■ **LISTED RECORDS**:
(** ** C struct layout

    A struct is a list of named members; every member here is an integer
    of some byte width or an array of [char].  Members are laid out in
    declaration order, each at the next offset that is a multiple of its
    alignment (the gap is padding), and the struct is padded at the end to
    a multiple of its strictest member alignment.  Integers are stored
    little-endian, two's complement. *)
Module CStruct.

Inductive signedness : Type := Signed | Unsigned.

Inductive ctype : Type :=
  | Tint (sg : signedness) (bytes : nat)
  | Tchars (n : nat).

Definition sizeof (t : ctype) : nat :=
  match t with
  | Tint _ w => w
  | Tchars n => n
  end.

Definition alignof (t : ctype) : nat :=
  match t with
  | Tint _ w => w
  | Tchars _ => 1
  end.

(** Bytes to skip from offset [off] to reach a multiple of [a]. *)
Definition padding (off a : nat) : nat := ((a - off mod a) mod a)%nat.

Definition members : Type := list (string * ctype).

Fixpoint end_offset (off : nat) (fs : members) : nat :=
  match fs with
  | [] => off
  | (_, t) :: fs' =>
      end_offset (off + padding off (alignof t) + sizeof t) fs'
  end.

(** The offset of every member, in declaration order. *)
Fixpoint member_offsets (off : nat) (fs : members) : list nat :=
  match fs with
  | [] => []
  | (_, t) :: fs' =>
      let o := (off + padding off (alignof t))%nat in
      o :: member_offsets (o + sizeof t) fs'
  end.

Definition struct_align (fs : members) : nat :=
  fold_right Nat.max 1%nat (map (fun f => alignof (snd f)) fs).

Definition tail_padding (fs : members) : nat :=
  padding (end_offset 0 fs) (struct_align fs).

Definition struct_size (fs : members) : nat :=
  (end_offset 0 fs + tail_padding fs)%nat.

(** The value a member holds. *)
Inductive cval : Type :=
  | Vint (z : Z)
  | Vchars (l : list byte).

Definition in_range (sg : signedness) (w : nat) (z : Z) : Prop :=
  match sg with
  | Unsigned => 0 <= z < 2 ^ (Z.of_nat w * 8)
  | Signed => - 2 ^ (Z.of_nat w * 8 - 1) <= z < 2 ^ (Z.of_nat w * 8 - 1)
  end.

Definition has_type (v : cval) (t : ctype) : Prop :=
  match t, v with
  | Tint sg w, Vint z => in_range sg w z
  | Tchars n, Vchars l => length l = n
  | _, _ => False
  end.

Definition sign_extend (w : nat) (u : Z) : Z :=
  if u <? 2 ^ (Z.of_nat w * 8 - 1) then u else u - 2 ^ (Z.of_nat w * 8).

(** The bytes of a member: exactly [sizeof t] of them.  An integer is
    reduced modulo [2 ^ (8 * w)]; a [char] array is cut or NUL-filled to
    its capacity. *)
Definition store_val (t : ctype) (v : cval) : list byte :=
  match t, v with
  | Tint _ w, Vint z => le_split w z
  | Tchars n, Vchars l => resize n Byte.x00 l
  | _, _ => repeat Byte.x00 (sizeof t)
  end.
(** One entry of the index, for a query of literal characters. *)
Lemma searchEntry_literal (B : Browser) (q : string) (entry : IndexEntry)
    (s : SearchLoop) :
  Js.literal_pattern q = true ->
  searchEntry B q entry s =
  Normal
    {| hasResults := hasResults s || Js.includes (text entry) q;
       matchedChapters :=
         if Js.includes (text entry) q then matchedChapters s ∪ {[chapter entry]}
         else matchedChapters s;
       loop_app :=
         set_item (element entry)
           (item_after q (Js.includes (text entry) q)
              (itemEls (page (loop_app s)) (element entry))) (loop_app s) |}.
Proof.
  intros Hl. unfold searchEntry. rewrite (highlightRegex_literal B q Hl).
  set (e := itemEls (page (loop_app s)) (element entry)).
  destruct (Js.includes (text entry) q).
  - rewrite orb_true_r. unfold item_after, classList_toggle. cbn [negb].
    destruct (Js.truthy_opt (originalContent e)) eqn:Et; cbn [negb].
    + rewrite (item_after_saved q e Et). unfold source_of. rewrite Et. reflexivity.
    + unfold source_of. rewrite Et, lookup_insert_eq. reflexivity.
  - rewrite orb_false_r. unfold item_after, classList_toggle, source_of. cbn [negb].
    destruct (Js.truthy_opt (originalContent e)); reflexivity.
Qed.

(** The whole loop over an index in which every item occurs once. *)
Lemma searchLoop_literal (B : Browser) (q : string) (index : list IndexEntry)
    (s : SearchLoop) :
  Js.literal_pattern q = true ->
  NoDup (map element index) ->
  exists s',
    forEach (searchEntry B q) index s = Normal s' /\
    hasResults s' = hasResults s || existsb (fun entry => Js.includes (text entry) q) index /\
    (forall c, c ∈ matchedChapters s' <->
               c ∈ matchedChapters s \/ chapter_matches q index c = true) /\
    (forall entry, In entry index ->
       itemEls (page (loop_app s')) (element entry) =
       item_after q (Js.includes (text entry) q)
         (itemEls (page (loop_app s)) (element entry))) /\
    (forall el, ~ In el (map element index) ->
       itemEls (page (loop_app s')) el = itemEls (page (loop_app s)) el).
Proof.
  intros Hl. revert s. induction index as [|entry r IH]; intros s Hnd.
  - exists s. simpl. rewrite orb_false_r.
    repeat split; auto; try tauto. intros [H|H]; [exact H | discriminate].
  - inversion Hnd as [|x l Hnotin Hnd']; subst.
    rewrite list_elem_of_In in Hnotin.
    simpl forEach. rewrite (searchEntry_literal B q entry s Hl).
    match goal with |- context [forEach _ r ?s1] =>
      destruct (IH s1 Hnd') as (s' & E & HR & HM & HI & HO)
    end.
    exists s'. split; [exact E|]. cbn [hasResults matchedChapters loop_app] in *.
    split; [|split; [|split]].
    + rewrite HR. simpl. rewrite orb_assoc. reflexivity.
    + intros c. rewrite HM. unfold chapter_matches. simpl.
      destruct (Js.includes (text entry) q).
      * destruct (Nat.eqb_spec (chapter entry) c); simpl; rewrite ?orb_true_iff;
          set_solver.
      * rewrite andb_false_r. simpl. tauto.
    + intros entry' [<-|Hin].
      * rewrite (HO _ Hnotin). simpl. apply fn_lookup_insert.
      * rewrite (HI _ Hin). simpl. rewrite fn_lookup_insert_ne; [reflexivity|].
        intros Heq. apply Hnotin. rewrite Heq. apply in_map. exact Hin.
    + intros el Hel. simpl in Hel. rewrite HO by tauto.
      simpl. rewrite fn_lookup_insert_ne; [reflexivity|]. tauto.
Qed.

Lemma expand_hidden (c : Chapter) (a : App) (x : nat) :
  "hidden" ∈ chapterClass (page (toggleChapter c (Some true) a)) x <->
  "hidden" ∈ chapterClass (page a) x.
Proof.
  unfold toggleChapter. destruct (ch_content c) as [el|]; [|tauto].
  unfold classList_toggle.
  destruct (0 <? length (chapter_subsections c))%nat; simpl;
    (destruct (decide (ch_el c = x)) as [->|Hne];
     [rewrite !fn_lookup_insert | rewrite !fn_lookup_insert_ne by exact Hne; tauto]);
    rewrite ?elem_of_union, ?elem_of_difference, ?elem_of_singleton;
    intuition discriminate.
Qed.

Lemma showChapter_hidden (q : string) (matched : gset nat) (a : App) (c : Chapter)
    (x : nat) :
  "hidden" ∈ chapterClass (page (showChapter q matched a c)) x <->
  if decide (ch_el c = x) then x ∉ matched
  else "hidden" ∈ chapterClass (page a) x.
Proof.
  unfold showChapter.
  set (a1 := on_page _ a).
  assert (H1 : "hidden" ∈ chapterClass (page a1) x <->
               if decide (ch_el c = x) then x ∉ matched
               else "hidden" ∈ chapterClass (page a) x).
  { subst a1. simpl. unfold classList_toggle.
    destruct (decide (ch_el c = x)) as [->|Hne].
    - rewrite fn_lookup_insert.
      destruct (bool_decide (x ∈ matched)) eqn:Em; simpl.
      + apply bool_decide_eq_true_1 in Em. set_solver.
      + apply bool_decide_eq_false_1 in Em. set_solver.
    - rewrite fn_lookup_insert_ne by exact Hne. tauto. }
  destruct (bool_decide (ch_el c ∈ matched) && Js.truthy q).
  - rewrite expand_hidden. exact H1.
  - exact H1.
Qed.

Lemma showChapters_hidden (q : string) (matched : gset nat) (l : list Chapter)
    (a : App) (c : Chapter) :
  In c l ->
  ("hidden" ∈ chapterClass (page (fold_left (showChapter q matched) l a)) (ch_el c)
   <-> ch_el c ∉ matched).
Proof.
  intros Hin.
  assert (Hkeep : forall l a,
            ("hidden" ∈ chapterClass (page a) (ch_el c) <-> ch_el c ∉ matched) ->
            ("hidden" ∈ chapterClass (page (fold_left (showChapter q matched) l a)) (ch_el c)
             <-> ch_el c ∉ matched)).
  { intros l0. induction l0 as [|d r IH]; intros a0 H0; simpl; [exact H0|].
    apply IH. rewrite showChapter_hidden.
    destruct (decide (ch_el d = ch_el c)); tauto. }
  revert a. induction l as [|d r IH]; intros a; [contradiction|].
  simpl. destruct Hin as [->|Hin]; [|apply IH, Hin].
  apply Hkeep. rewrite showChapter_hidden.
  destruct (decide (ch_el c = ch_el c)); tauto.
Qed.

Lemma truthy_nonempty (q : string) : q <> "" -> Js.truthy q = true.
Proof. destruct q; [contradiction | reflexivity]. Qed.

(** What the search does for a query without regular-expression syntax
    characters (the part of C6 that the code meets): an indexed item is
    hidden exactly when the lowercased and trimmed query is not a substring
    of its indexed text; the HTML of a matching item is its saved source
    with the occurrences of the query in that source wrapped in the
    highlight mark; a chapter is hidden exactly when none of its indexed
    items matches; the no-results message is shown exactly when no item
    matches. *)
Theorem search_filters_by_substring (B : Browser) (value : string) (a : App)
    (index : list IndexEntry) :
  let query := Js.trim (Js.toLowerCase value) in
  query <> "" ->
  Js.literal_pattern query = true ->
  searchIndex (st a) = Some index ->
  NoDup (map element index) ->
  exists a',
    handleSearch B value a = Normal a' /\
    (forall entry, In entry index ->
       ("hidden" ∈ it_classList (itemEls (page a') (element entry)) <->
        Js.includes (text entry) query = false) /\
       (Js.includes (text entry) query = true ->
        wraps_occurrences query (source_of (itemEls (page a) (element entry)))
          (innerHTML (itemEls (page a') (element entry))) /\
        originalContent (itemEls (page a') (element entry)) =
          Some (source_of (itemEls (page a) (element entry))))) /\
    (forall c, In c (doc_chapters (body (page a))) ->
       ("hidden" ∈ chapterClass (page a') (ch_el c) <->
        chapter_matches query index (ch_el c) = false)) /\
    (noResultsMessage (ui a) <> None ->
     noResultsMessage (ui a') =
       Some (existsb (fun entry => Js.includes (text entry) query) index)).
Proof.
  cbv zeta. set (query := Js.trim (Js.toLowerCase value)).
  intros Hq Hl Hidx Hnd.
  unfold handleSearch. fold query.
  rewrite (truthy_nonempty query Hq), Hidx. cbn [negb].
  set (start := {| hasResults := false; matchedChapters := ∅; loop_app := a |}).
  destruct (searchLoop_literal B query index start Hl Hnd)
    as (s' & E & HR & HM & HI & _).
  pose proof (searchLoop_frame B query index start) as Hf.
  rewrite E in *. cbv zeta in Hf. cbn [completed loop_app start] in Hf, HI.
  destruct Hf as (_ & _ & U1 & B1 & _).
  destruct (showChapters_frame query (matchedChapters s')
              (doc_chapters (body (page (loop_app s')))) (loop_app s'))
    as (_ & _ & U2 & _ & I2).
  eexists. split; [reflexivity|].
  cbn [page ui on_ui]. split; [|split].
  - intros entry Hin. rewrite I2, (HI entry Hin).
    destruct (Js.includes (text entry) query); unfold item_after; cbn.
    + split; [set_solver|]. intros _. split.
      * apply replace_literal_wraps, Hq.
      * unfold originalContent. cbn. apply lookup_insert_eq.
    + split; [set_solver | discriminate].
  - intros c Hin. rewrite B1. rewrite (showChapters_hidden query _ _ _ c Hin).
    rewrite HM. cbn [matchedChapters start].
    destruct (chapter_matches query index (ch_el c)); set_solver.
  - intros Hn. rewrite U2, U1.
    destruct (noResultsMessage (ui a)) as [n|]; [|contradiction].
    cbn. rewrite HR. cbn [hasResults start]. rewrite orb_false_r. reflexivity.
Qed.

■ **EXERCISE DESCRIPTION**: Give again exactly, and only, the lines above starting at the one with "Js.includes (text entry) query = false)" and ending at the one with "noResultsMessage (ui a')".

■ **SOLVED EXERCISE**:
        Js.includes (text entry) query = false) /\
       (Js.includes (text entry) query = true ->
        wraps_occurrences query (source_of (itemEls (page a) (element entry)))
          (innerHTML (itemEls (page a') (element entry))) /\
        originalContent (itemEls (page a') (element entry)) =
          Some (source_of (itemEls (page a) (element entry))))) /\
    (forall c, In c (doc_chapters (body (page a))) ->
       ("hidden" ∈ chapterClass (page a') (ch_el c) <->
        chapter_matches query index (ch_el c) = false)) /\
    (noResultsMessage (ui a) <> None ->
     noResultsMessage (ui a') =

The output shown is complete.